1. Graph this function

Graph: $\displaystyle f(x)=3(1-e^{-x})$, for nonnegative values of x.

Of course I could plug in numbers, but I think they want me to employ some properties of logarithms to make graphing easier.

I see the vertical stretching of 3 and horizontal translation of -1. I believe the -x will flip it across the y-axis... Any Ideas?

2. Originally Posted by ChristopherDunn
Graph: $\displaystyle f(x)=3(1-e^{-x})$, for nonnegative values of x.

Of course I could plug in numbers, but I think they want me to employ some properties of logarithms to make graphing easier.

I see the vertical stretching of 3 and horizontal translation of -1. I believe the -x will flip it across the y-axis... Any Ideas?

Let $\displaystyle y=f(x)$. Logarithms won't help much because of the $\displaystyle \ln(1-e^{-x})$ term which wouldn't help much.

IMO the best way to go about it is to find the points of intersection with the axes and any asymptotes after distributing the 3 and then draw a curve similar to $\displaystyle -\frac{1}{x}$

Spoiler:
For example we know that as $\displaystyle x \rightarrow \infty$ then $\displaystyle e^{-x} \rightarrow 0$ so there will be an asymptote at $\displaystyle y=3$

Similarly to find the point of intersection on the x axis solve f(0)

$\displaystyle f(0) = 3(1-1) = 0$ hence (0,0) is a point.

You can then transform the graph left by 1 unit.

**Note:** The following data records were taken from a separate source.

(** The host [offline] with a JSON library that cannot serialize what it
    is given. *)
Definition unserializable : Env.t unit :=
  Env.mk unit
    (Env.query_bouncer offline) (Env.lookup_asn offline)
    (Env.lookup_cc offline) (Env.lookup_resolver_ip offline)
    (Env.curlx_post_json offline) (Env.curlx_get offline)
    (Env.json_parse offline)
    (fun _ => inr "[json.exception.type_error.316] invalid UTF-8 byte")
    (Env.report_id_what offline) (Env.nlohmann_json_version offline)
    (Env.LIBNETTEST2_PLATFORM offline) (Env.format_system_clock_now offline)
    (Env.steady_clock_now offline) (Env.random_device offline)
    (Env.shuffle offline) (Env.interrupted offline) (Env.schedule offline)
    (Env.main_polls offline).

(** A nettest that takes input and reports a failure on every input,
    after writing its own [client_resolver]. *)
Definition failing_nettest : Nettest.t unit :=
  Nettest.mk unit "failing" [] "0.0.1" true
    (fun _ _ _ _ b w =>
       (false, object_of [("client_resolver", JString "6.6.6.6")], b, w)).

(** [Nettest]'s own defaults, without the two seconds of sleep. *)
Definition dummy_nettest : Nettest.t unit :=
  Nettest.mk unit "" [] "0.0.1" false
    (fun _ _ _ test_keys b w => (true, test_keys, b, w)).

Definition three_inputs : Settings.t :=
  Settings.set_inputs ["a"; "b"; "c"]
    (Settings.set_randomize_input false Settings.default).

Definition context : NettestContext.t :=
  NettestContext.mk [] "AS30722" "IT" "93.147.252.33" "Vodafone Italia"
    "20181001T120000Z_AS30722_abc" "8.8.8.8" StdMap.empty.

Definition initial : State unit := mkState tt [] BytesInfo.zero.

(** A settings document that uses a number for a boolean option. *)
Definition numeric_no_bouncer : json :=
  object_of [("name", JString "dummy");
             ("options", object_of [("no_bouncer", JInt 1)])].

(** The same, with an entry of the wrong type next to it. *)
Definition numeric_no_bouncer_bad_port : json :=
  object_of [("name", JString "dummy");
             ("options", object_of [("no_bouncer", JInt 1);
                                    ("port", JString "abc")])].
End Scenario.

(* ===================================================================== *)
(** * Properties *)
(* ===================================================================== *)

(** ** [std::map] and JSON members *)

Lemma find_insert_same {A : Type} (k : string) (v : A) (m : StdMap.t A) :
  StdMap.find k (StdMap.insert_or_assign k v m) = Some v.
Proof.
  induction m as [|[k' v'] m IH]; simpl.
  - now rewrite String.eqb_refl.
  - destruct (String.compare k k') eqn:C; simpl.
    + now rewrite String.eqb_refl.
    + now rewrite String.eqb_refl.
    + destruct (String.eqb_spec k k') as [->|_]; [|exact IH].
      pose proof (String.compare_antisym k' k') as E.
      rewrite C in E. discriminate E.
Qed.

Note how the graph below is similar to $\displaystyle y=1-\frac{1}{x}$ which is shown in green

edit: on the graphs I have restricted the domain to $\displaystyle x>0$ as that is what your question states

edit 2: I'm a fool, I misunderstood what you meant by the -x (I think)

3. hhmmmm I think I got it a different way...

let $\displaystyle f(x)=e^x$
$\displaystyle f(-x)=e^{-x}$
$\displaystyle -f(-x)=-e^{-x}$
$\displaystyle -f(-x)+1=-e^{-x}+1$
$\displaystyle 3(-f(-x)+1)=3(-e^{-x}+1)$

reducing to $\displaystyle -3(f(-x)-1)$

so I can graph $\displaystyle e^x$, and then working from the inside out, flip it across the y axis (-x), translate vertically down one (-1), then flip over x-axis and stretch by 3 (-3). That all seems more complicated than picking points, though....

I had had originally thought that they wanted me to use logs because that is what the chapter is about... but it is also about exponential functions.